BEGIN
Lemma square_wave_parameter_half_periods_witness :
  0 < periodicity switching_sample /\
  inject_Z 1 * (periodicity switching_sample / 2) <=
  current_time switching_sample - time_delay switching_sample -
  switch_delay switching_sample /\
  current_time switching_sample - time_delay switching_sample -
  switch_delay switching_sample <
  (inject_Z 1 + 1) * (periodicity switching_sample / 2) /\
  square_wave_parameter switching_sample 5 2 == 5 - 2.
Proof.
  assert (Hp : 0 < periodicity switching_sample) by reflexivity.
  assert (Hk : (0 <= 1)%Z) by lia.
  assert (Hlo : inject_Z 1 * (periodicity switching_sample / 2) <=
                current_time switching_sample - time_delay switching_sample -
                switch_delay switching_sample) by (vm_compute; discriminate).
  assert (Hhi : current_time switching_sample - time_delay switching_sample -
                switch_delay switching_sample <
                (inject_Z 1 + 1) * (periodicity switching_sample / 2))
    by reflexivity.
  split; [exact Hp|]. split; [exact Hlo|]. split; [exact Hhi|].
  exact (proj1 (square_wave_parameter_half_periods sin_sample stream_sample
                  stream_sample switching_sample 5 2 1 Hp Hk Hlo Hhi)).
Defined.

(** X23.  When [check_periodicity_switch] switches, with an end-time mode
    other than 2 and 3, it exchanges the two periods, and the new
    [switch_delay] keeps it from switching again at any later time that is
    no more than [switch_time - timeStep] after the switch. *)
Theorem check_periodicity_switch_holds md later :
  endTime_mode md <> 2%Z -> endTime_mode md <> 3%Z ->
  check_periodicity_switch md <> md ->
  later - current_time md + timeStep md <= switch_time md ->
  let md1 := check_periodicity_switch md in
  periodicity md1 = periodicity_2 md /\
  periodicity_2 md1 = periodicity md /\
  check_periodicity_switch (set_current_time md1 later) =
  set_current_time md1 later.
Proof.
  intros H2 H3 Hsw Hlater md1. unfold md1. clear md1.
  unfold check_periodicity_switch in Hsw |- *.
  apply Z.eqb_neq in H2, H3.
  destruct (((K_mode md =? 0)%Z && (D_mode md =? 0)%Z) ||
            (negb (initial_steady_state md) && negb (cycle_steady_check md)))
    eqn:E0; [contradiction Hsw; reflexivity|].
  destruct ((period_mode md =? 2)%Z || (period_mode md =? 4)%Z) eqn:E1;
    [|contradiction Hsw; reflexivity].
  rewrite H2, H3 in Hsw |- *.
  destruct (Qlt_bool (switch_time md + switch_delay md)
                     (current_time md - time_delay md)) eqn:E2;
    [|contradiction Hsw; reflexivity].
  split; [reflexivity|]. split; [reflexivity|].
  cbn. rewrite E0, E1, H2, H3.
  match goal with
  | |- (if Qlt_bool ?a ?b then _ else _) = _ =>
      assert (Hq : Qlt_bool a b = false) by (apply Qlt_bool_false; lra)
  end.
  rewrite Hq. reflexivity.
Qed.

Lemma check_periodicity_switch_holds_witness :
  endTime_mode switching_sample <> 2%Z /\
  endTime_mode switching_sample <> 3%Z /\
  check_periodicity_switch switching_sample <> switching_sample /\
  6100 - current_time switching_sample + timeStep switching_sample <=
  switch_time switching_sample /\
  periodicity (check_periodicity_switch switching_sample) = 20000.
Proof.
  assert (H2 : endTime_mode switching_sample <> 2%Z) by discriminate.
  assert (H3 : endTime_mode switching_sample <> 3%Z) by discriminate.
  assert (Hsw : check_periodicity_switch switching_sample <> switching_sample).
  { intros Heq. apply (f_equal periodicity) in Heq. discriminate Heq. }
  assert (Hl : 6100 - current_time switching_sample +
               timeStep switching_sample <= switch_time switching_sample)
    by (vm_compute; discriminate).
  split; [exact H2|]. split; [exact H3|]. split; [exact Hsw|].
  split; [exact Hl|].
  exact (proj1 (check_periodicity_switch_holds switching_sample 6100
                  H2 H3 Hsw Hl)).
Defined.

(** ** The creep step as the driver calls it *)

Lemma find_max_boundary_0_spec md :
  find_max_boundary_0 md = find_max_boundary md 0.
Proof.
  unfold find_max_boundary_0, find_max_boundary.
  change (Z.rem 0 2 =? 0)%Z with true. cbv iota.
  generalize 0 as m0. induction (zseq (NCols md)) as [|j l IH]; intros m0;
    [reflexivity|].
  simpl. apply IH.
Qed.

Section CreepWrapperFacts.
Variable sin : Q -> Q.
Variable stream_K_soil : LSDRasterModel -> Q.
Variable assembler_solution :
  LSDRasterModel -> Array2D -> Array2D -> Q * Q * Q * Q -> Q -> Q -> Array2D.
Variables uplift_rate fluvial_erosion_rate : Array2D.
Variable iteration_tolerance : Q.
Variables South North : Q.

Let inner := creep_inner assembler_solution uplift_rate fluvial_erosion_rate
               iteration_tolerance South North.
Let attempt := creep_attempt sin stream_K_soil assembler_solution uplift_rate
                 fluvial_erosion_rate iteration_tolerance South North.
Let outer := creep_outer sin stream_K_soil assembler_solution uplift_rate
               fluvial_erosion_rate iteration_tolerance South North.

(** [zeta_this_iter] holds a result of the solver. *)
Let solved (md : LSDRasterModel) : Prop :=
  exists md_k coeffs_k,
    zeta_this_iter md =
    assembler_solution md_k uplift_rate fluvial_erosion_rate coeffs_k
      South North.

Lemma creep_inner_solved k coeffs : forall md max_residual n,
  solved md \/
  Qlt_bool iteration_tolerance max_residual && (n <=? max_iterations)%Z = true ->
  (0 < k)%nat ->
  solved (fst (fst (inner k coeffs md max_residual n))).
Proof.
  unfold inner.
  induction k as [|k IH]; intros md mr n H Hk; [lia|].
  cbn [creep_inner].
  destruct (Qlt_bool iteration_tolerance mr && (n <=? max_iterations)%Z) eqn:E.
  - destruct k as [|k].
    + cbn [creep_inner fst]. exists md, coeffs. reflexivity.
    + apply IH; [|lia]. left. exists md, coeffs. reflexivity.
  - cbn [fst]. destruct H as [H|H]; [exact H|discriminate].
Qed.

Lemma creep_attempt_solved md coeffs max_residual :
  solved md \/ Qlt_bool iteration_tolerance max_residual = true ->
  solved (fst (fst (fst (attempt (md, coeffs, max_residual))))).
Proof.
  intros H. unfold attempt, creep_attempt.
  set (md0 := set_zeta_last_timestep (set_zeta_last_iter md (RasterData md))
                (RasterData (set_zeta_last_iter md (RasterData md)))).
  assert (H0 : solved (fst (fst (inner (Z.to_nat (max_iterations + 1)) coeffs
                                   md0 max_residual 0%Z)))).
  { apply creep_inner_solved; [|unfold max_iterations; simpl; lia].
    destruct H as [H|H]; [left; exact H|right].
    rewrite H. reflexivity. }
  unfold inner in H0.
  destruct (creep_inner assembler_solution uplift_rate fluvial_erosion_rate
              iteration_tolerance South North (Z.to_nat (max_iterations + 1))
              coeffs md0 max_residual 0%Z) as [[md1 mr1] n1].
  cbn [fst] in H0.
  destruct (n1 =? 1)%Z; [exact H0|].
  destruct (n1 >=? max_iterations)%Z; exact H0.
Qed.

Lemma creep_outer_solved fuel : forall md coeffs max_residual st,
  solved md \/ Qlt_bool iteration_tolerance max_residual = true ->
  outer fuel (md, coeffs, max_residual) = Some st ->
  solved (fst (fst st)).
Proof.
  unfold outer.
  induction fuel as [|fuel IH]; intros md coeffs mr st H Hrun; [discriminate|].
  cbn [creep_outer] in Hrun.
  pose proof (creep_attempt_solved md coeffs mr H) as Hs. unfold attempt in Hs.
  destruct (creep_attempt sin stream_K_soil assembler_solution uplift_rate
              fluvial_erosion_rate iteration_tolerance South North
              (md, coeffs, mr)) as [[[md1 c1] r1] sw].
  cbn [fst] in Hs.
  destruct sw.
  - inversion Hrun; subst. exact Hs.
  - apply (IH md1 c1 r1); [left; exact Hs|exact Hrun].
Qed.

Lemma DAVE_timestep_solved fuel md coeffs md' :
  DAVE_nonlinear_creep_timestep sin stream_K_soil assembler_solution
    uplift_rate fluvial_erosion_rate iteration_tolerance South North
    fuel md coeffs = Some md' ->
  timeStep md' = timeStep md /\
  exists md_k coeffs_k,
    RasterData md' =
    assembler_solution md_k uplift_rate fluvial_erosion_rate coeffs_k
      South North.
Proof.
  unfold DAVE_nonlinear_creep_timestep. intros Hrun.
  destruct (creep_outer sin stream_K_soil assembler_solution uplift_rate
              fluvial_erosion_rate iteration_tolerance South North fuel
              (md, coeffs, iteration_tolerance + 1)) as [[[m c] r]|] eqn:E;
    [|discriminate].
  inversion Hrun; subst. split; [reflexivity|].
  apply (creep_outer_solved fuel md coeffs (iteration_tolerance + 1) (m, c, r));
    [|exact E].
  right. apply Qlt_bool_true. lra.
Qed.

End CreepWrapperFacts.

(** X24.  Whenever [DAVE_wrapper] returns, the time step is the one it was
    called with, whatever the adaptive loop did to it on the way, and the
    surface is a result of the solver for the uplift field of the object, no
    fluvial erosion, a south boundary elevation of 0 and a north boundary
    elevation of [find_max_boundary(0)], which is at least 0: every call
    makes at least one solve and returns an iterate of its own. *)
Theorem DAVE_wrapper_returns_solution sin stream_K_soil assembler_solution
        fuel md md' :
  DAVE_wrapper sin stream_K_soil assembler_solution fuel md = Some md' ->
  timeStep md' = timeStep md /\
  0 <= find_max_boundary md 0 /\
  exists md_k coeffs_k,
    RasterData md' =
    assembler_solution md_k (uplift_field md)
      (make_array (NRows md) (NCols md) 0) coeffs_k 0 (find_max_boundary md 0).
Proof.
  unfold DAVE_wrapper. rewrite find_max_boundary_0_spec. intros Hrun.
  destruct (DAVE_timestep_solved _ _ _ _ _ _ _ _ _ _ _ _ Hrun) as [Ht Hs].
  split; [exact Ht|]. split; [|exact Hs].
  unfold find_max_boundary. change (Z.rem 0 2 =? 0)%Z with true. cbv iota.
  match goal with
  | |- 0 <= fold_left ?f ?l 0 =>
      exact (proj1 (boundary_scan_bounds (RasterData md) l 0))
  end.
Qed.

Lemma DAVE_wrapper_returns_solution_witness :
  exists md',
    DAVE_wrapper sin_sample stream_sample settled_solution 1 flat_sample =
    Some md' /\
    timeStep md' = timeStep flat_sample.
Proof.
  exists (match DAVE_wrapper sin_sample stream_sample settled_solution 1
                  flat_sample with
          | Some md' => md'
          | None => flat_sample
          end).
  assert (Hrun : DAVE_wrapper sin_sample stream_sample settled_solution 1
                   flat_sample =
                 Some (match DAVE_wrapper sin_sample stream_sample
                               settled_solution 1 flat_sample with
                       | Some md' => md'
                       | None => flat_sample
                       end)) by reflexivity.
  split; [exact Hrun|].
  exact (proj1 (DAVE_wrapper_returns_solution sin_sample stream_sample
                  settled_solution 1 flat_sample _ Hrun)).
Defined.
END
**Assignment:**
If a line comes after the one that contains "switch_delay switching_sample /\", leave it out; return every line of the entries up to that point exactly, starting with the first, with that line included.

**Result for this task:**
Lemma square_wave_parameter_half_periods_witness :
  0 < periodicity switching_sample /\
  inject_Z 1 * (periodicity switching_sample / 2) <=
  current_time switching_sample - time_delay switching_sample -
  switch_delay switching_sample /\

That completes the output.